[Collected data entries]
(** X8.  fileChurnCount is the number of distinct filenames that are listed
    by more than one commit of the list; a filename repeated inside one
    commit is not counted for that. *)
Theorem file_churn_count_counts_files_touched_again (commits : list Commit) :
  Collector.cm_fileChurnCount (Collector.calculateChurnMetrics (Some commits))
  = lengthZ (List.filter
               (fun name => 1 <? Z.of_nat (size (commitsTouching name 0 commits)))
               (allFilenames commits)).
Proof.
  unfold Collector.calculateChurnMetrics.
  destruct (Z.leb_spec (lengthZ commits) 1) as [Hshort|Hlong].
  - (* at most one commit: no set of indices has two members *)
    cbn [Collector.cm_fileChurnCount].
    assert (Hnone : forall l : list string,
               List.filter (fun name =>
                              1 <? Z.of_nat (size (commitsTouching name 0 commits))) l
               = []).
    { induction l as [|name l IH]; cbn [List.filter]; [reflexivity |].
      rewrite IH.
      assert (Hsub : commitsTouching name 0 commits ⊆ {[0%nat]}).
      { intros i Hi. apply commitsTouching_range in Hi.
        unfold lengthZ in Hshort. apply elem_of_singleton. lia. }
      apply subseteq_size in Hsub. rewrite size_singleton in Hsub.
      rewrite (proj2 (Z.ltb_ge _ _)) by lia. reflexivity. }
    rewrite Hnone. reflexivity.
  - cbn [Collector.cm_fileChurnCount]. unfold lengthZ. f_equal.
    set (m := Collector.fileSeenInCommit
                (Collector.churnCommits 0 commits Collector.churnStart)).
    rewrite <- (length_map fst).
    apply Permutation_length, NoDup_Permutation.
    + apply NoDup_fst_filter, NoDup_fst_map_to_list.
    + apply NoDup_List_filter. unfold allFilenames. apply NoDup_remove_dups.
    + intros name. rewrite !list_elem_of_In, in_map_iff, filter_In.
      unfold allFilenames. rewrite <- list_elem_of_In, elem_of_remove_dups,
        list_elem_of_In.
      split.
      * intros ([k seen] & Hk & Hin). cbn in Hk. subst k.
        apply filter_In in Hin as [Hin Hsize]. cbn [snd] in Hsize.
        apply list_elem_of_In, elem_of_map_to_list in Hin.
        subst m. rewrite churnStart_lookup in Hin.
        destruct (decide (commitsTouching name 0 commits = ∅)) as [|Hne];
          [discriminate |].
        injection Hin as <-. split; [| exact Hsize].
        apply (commitsTouching_listed name commits 0%nat Hne).
      * intros [_ Hsize]. exists (name, commitsTouching name 0 commits).
        split; [reflexivity |]. apply filter_In. split; [| exact Hsize].
        apply list_elem_of_In, elem_of_map_to_list.
        subst m. rewrite churnStart_lookup.
        rewrite decide_False; [reflexivity |].
        intros Hempty. rewrite Hempty, size_empty in Hsize. discriminate.
Qed.


(** ** Change classifier: what the patterns match *)

Lemma append_cons (c : Ascii.ascii) (a b : string) :
  String.append (String c a) b = String c (String.append a b).
Proof. reflexivity. Qed.

Lemma append_empty (b : string) : String.append EmptyString b = b.
Proof. reflexivity. Qed.

Lemma prefix_spec (p s : string) :
  String.prefix p s = true <-> exists b, s = String.append p b.
Proof.
  revert s. induction p as [|c p IH]; intros s.
  - split; [intros _; exists s; reflexivity | intros _; destruct s; reflexivity].
  - destruct s as [|d s]; cbn;
      [split; [discriminate | intros [b Hb]; discriminate] |].
    destruct (Ascii.ascii_dec c d) as [->|Hne].
    + rewrite IH. split; intros [b Hb]; exists b; rewrite append_cons in *;
        congruence.
    + split; [discriminate | intros [b Hb]; rewrite append_cons in Hb; congruence].
Qed.

Lemma includes_spec (pat s : string) :
  JS.includes pat s = true
  <-> exists a b, s = String.append a (String.append pat b).
Proof.
  induction s as [|d s IH]; cbn [JS.includes]; rewrite orb_true_iff, prefix_spec.
  - split.
    + intros [[b Hb]|Hf]; [exists EmptyString, b; exact Hb | discriminate].
    + intros (a & b & Hab). left.
      destruct a; [exists b; exact Hab | rewrite append_cons in Hab; discriminate].
  - rewrite IH. split.
    + intros [[b Hb]|(a & b & Hab)].
      * exists EmptyString, b. exact Hb.
      * exists (String d a), b. rewrite append_cons, Hab. reflexivity.
    + intros ([|c a] & b & Hab).
      * left. exists b. exact Hab.
      * right. exists a, b. rewrite append_cons in Hab. congruence.
Qed.

(** X9.  A file is a test file exactly when its path contains one of the
    configured patterns as a substring. *)
Theorem test_file_iff_pattern_substring (path : string) :
  Collector.isTestFile path = true
  <-> exists pattern before after,
        In pattern config.testFilePatterns
        /\ path = String.append before (String.append pattern after).
Proof.
  unfold Collector.isTestFile. rewrite existsb_exists. split.
  - intros (pattern & Hin & Hinc). exists pattern.
    assert (Hinc' : JS.includes pattern path = true)
      by (destruct (JS.endsWith "/" pattern); exact Hinc).
    apply includes_spec in Hinc' as (a & b & Hab). exists a, b. split; assumption.
  - intros (pattern & a & b & Hin & Hab). exists pattern. split; [exact Hin |].
    assert (Hinc : JS.includes pattern path = true)
      by (apply includes_spec; exists a, b; exact Hab).
    destruct (JS.endsWith "/" pattern); exact Hinc.
Qed.

Lemma chars_append (a b : string) :
  chars (String.append a b) = chars a ++ chars b.
Proof.
  unfold chars. induction a as [|c a IH]; [reflexivity |].
  rewrite append_cons. cbn. rewrite IH. reflexivity.
Qed.

Lemma includes_chars (pat s : string) (c : Ascii.ascii) :
  JS.includes pat s = true -> In c (chars pat) -> In c (chars s).
Proof.
  intros Hinc Hc. apply includes_spec in Hinc as (a & b & ->).
  rewrite !chars_append, !in_app_iff. right. left. exact Hc.
Qed.

(** X10.  The wildcard patterns are looked for literally: for a path without
    an asterisk, only the patterns that end in a slash decide. *)
Theorem wildcard_patterns_never_match (path : string) :
  ~ In asterisk (chars path) ->
  Collector.isTestFile path
  = existsb (fun pattern => JS.includes pattern path) directoryPatterns.
Proof.
  intros Hstar.
  assert (Hwild : forall pattern,
             In asterisk (chars pattern) -> JS.includes pattern path = false).
  { intros pattern Hin. apply not_true_is_false. intros Hinc.
    apply Hstar. exact (includes_chars pattern path _ Hinc Hin). }
  unfold Collector.isTestFile, directoryPatterns, config.testFilePatterns.
  cbn [existsb List.filter].
  repeat match goal with
    | |- context [JS.endsWith ?s ?p] =>
        let b := eval vm_compute in (JS.endsWith s p) in
        change (JS.endsWith s p) with b; cbv iota
    end.
  cbn [existsb List.filter].
  rewrite (Hwild "*.test.*"%string), (Hwild "*.spec.*"%string),
    (Hwild "*.stories.*"%string) by (left; reflexivity).
  reflexivity.
Qed.

Lemma wildcard_patterns_never_match_witness :
  Collector.isTestFile "src/filters.test.ts"
  = existsb (fun pattern => JS.includes pattern "src/filters.test.ts")
            directoryPatterns.
Proof.
  apply wildcard_patterns_never_match. vm_compute. intros H.
  repeat (destruct H as [H|H]; [discriminate H |]). exact H.
Defined.


(** ** processPR: the enriched reviews *)

Lemma processReview_snd (author : string) (byUser : JS.Map (list Z))
    (reviews : list Collector.ApiReview) (acc : list Z * list Review) :
  (fold_left (Collector.processReview author byUser) reviews acc).2
  = acc.2 ++ flat_map (enrichedReviewOf byUser) reviews.
Proof.
  revert acc. induction reviews as [|r reviews IH]; intros acc;
    cbn [fold_left flat_map].
  - rewrite app_nil_r. reflexivity.
  - rewrite IH.
    assert (Hhead : (Collector.processReview author byUser acc r).2
                    = acc.2 ++ enrichedReviewOf byUser r) by reflexivity.
    rewrite Hhead, <- app_assoc. reflexivity.
Qed.

Lemma processPR_reviews (pr : Collector.MergedPR) (files : list FileChange)
    (apiReviews : list Collector.ApiReview)
    (comments : list Collector.ConversationComment) (commits : list Commit) :
  reviews (Collector.processPR pr files apiReviews comments commits)
  = flat_map (enrichedReviewOf (Collector.userConversationCommentTimestamps comments))
             apiReviews
  /\ iterationCount (Collector.processPR pr files apiReviews comments commits)
     = lengthZ (reviews (Collector.processPR pr files apiReviews comments commits)).
Proof.
  unfold Collector.processPR.
  pose proof (processReview_snd (Collector.pr_author pr)
                (Collector.userConversationCommentTimestamps comments) apiReviews
                (Collector.nonAuthorConversationTimestamps (Collector.pr_author pr)
                   (Collector.userConversationCommentTimestamps comments), []))
    as Hsnd.
  destruct (fold_left _ apiReviews _) as [allResponseTimestamps processedReviews].
  cbn [snd app] in Hsnd. cbn [reviews iterationCount]. subst processedReviews.
  split; reflexivity.
Qed.

(** X11.  processPR keeps one enriched review per submitted review, in the
    same order, with the reviewer, state and submission time unchanged;
    iterationCount is their number. *)
Theorem processPR_keeps_every_review (pr : Collector.MergedPR)
    (files : list FileChange) (apiReviews : list Collector.ApiReview)
    (comments : list Collector.ConversationComment) (commits : list Commit) :
  let detail := Collector.processPR pr files apiReviews comments commits in
  map (fun r => (reviewer r, state r, submittedAt r)) (reviews detail)
  = map (fun r => (Collector.ar_login r, Collector.ar_state r,
                   Collector.ar_submitted_at r)) apiReviews
  /\ iterationCount detail = lengthZ apiReviews.
Proof.
  cbn zeta.
  destruct (processPR_reviews pr files apiReviews comments commits) as [Hrev Hit].
  rewrite Hit, Hrev. clear Hrev Hit.
  set (byUser := Collector.userConversationCommentTimestamps comments).
  assert (Hmap : map (fun r => (reviewer r, state r, submittedAt r))
                     (flat_map (enrichedReviewOf byUser) apiReviews)
                 = map (fun r => (Collector.ar_login r, Collector.ar_state r,
                                  Collector.ar_submitted_at r)) apiReviews).
  { induction apiReviews as [|r rs IH]; [reflexivity |].
    cbn [flat_map map]. rewrite map_app, IH. reflexivity. }
  split; [exact Hmap |].
  apply (f_equal (@length _)) in Hmap. rewrite !length_map in Hmap.
  unfold lengthZ. rewrite Hmap. reflexivity.
Qed.

(** The fields of the enriched review appended for one review of the API. *)
Lemma enrichedReviewOf_fields (byUser : JS.Map (list Z))
    (api : Collector.ApiReview) (enriched : Review) :
  In enriched (enrichedReviewOf byUser api) ->
  reviewer enriched = Collector.ar_login api
  /\ submittedAt enriched = Collector.ar_submitted_at api
  /\ firstActivityAt enriched
     = (if 0 <? lengthZ (Collector.reviewerActivityTimestamps byUser api)
        then head (Collector.sortByDate
                     (Collector.reviewerActivityTimestamps byUser api))
        else Collector.ar_submitted_at api)
  /\ inlineCommentCount enriched = lengthZ (Collector.ar_inlineComments api)
  /\ conversationCommentCount enriched
     = lengthZ (default [] (JS.Map_get byUser (Collector.ar_login api)))
  /\ body enriched = default EmptyString (Collector.ar_body api)
  /\ hasComments enriched
     = match Collector.ar_body api with
       | Some b => JS.truthyString b && (0 <? Z.of_nat (String.length (trim b)))
       | None => false
       end
       || (0 <? lengthZ (Collector.ar_inlineComments api))
       || (0 <? lengthZ (default [] (JS.Map_get byUser (Collector.ar_login api)))).
Proof. intros [<-|[]]. repeat split; reflexivity. Qed.

Lemma In_processPR_reviews (pr : Collector.MergedPR) (files : list FileChange)
    (apiReviews : list Collector.ApiReview)
    (comments : list Collector.ConversationComment) (commits : list Commit)
    (enriched : Review) :
  In enriched (reviews (Collector.processPR pr files apiReviews comments commits)) ->
  exists api,
    In api apiReviews
    /\ In enriched
         (enrichedReviewOf (Collector.userConversationCommentTimestamps comments) api).
Proof.
  destruct (processPR_reviews pr files apiReviews comments commits) as [-> _].
  rewrite in_flat_map. trivial.
Qed.

Lemma firstActivityAt_earliest (comments : list Collector.ConversationComment)
    (api : Collector.ApiReview) (enriched : Review) :
  In enriched
     (enrichedReviewOf (Collector.userConversationCommentTimestamps comments) api) ->
  firstActivityAt enriched = Spec.earliest (Spec.activityTimestamps comments api).
Proof.
  intros Hin. apply enrichedReviewOf_fields in Hin as (_ & _ & Hfirst & _).
  rewrite Hfirst, reviewerActivityTimestamps_spec.
  rewrite (head_sortByDate_earliest _ (Spec.activityTimestamps comments api))
    by reflexivity.
  destruct (Spec.activityTimestamps comments api) as [|t l] eqn:Hact;
    [| reflexivity].
  cbn. unfold Spec.activityTimestamps in Hact.
  destruct (Collector.ar_submitted_at api); [discriminate | reflexivity].
Qed.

- [What to produce] From the line that has "b & Hab). left." through the line that has "b. exact Hab.", copy every line exactly as it appears above, and leave out all others.

- [Output]
    + intros (a & b & Hab). left.
      destruct a; [exists b; exact Hab | rewrite append_cons in Hab; discriminate].
  - rewrite IH. split.
    + intros [[b Hb]|(a & b & Hab)].
      * exists EmptyString, b. exact Hb.
      * exists (String d a), b. rewrite append_cons, Hab. reflexivity.
    + intros ([|c a] & b & Hab).
      * left. exists b. exact Hab.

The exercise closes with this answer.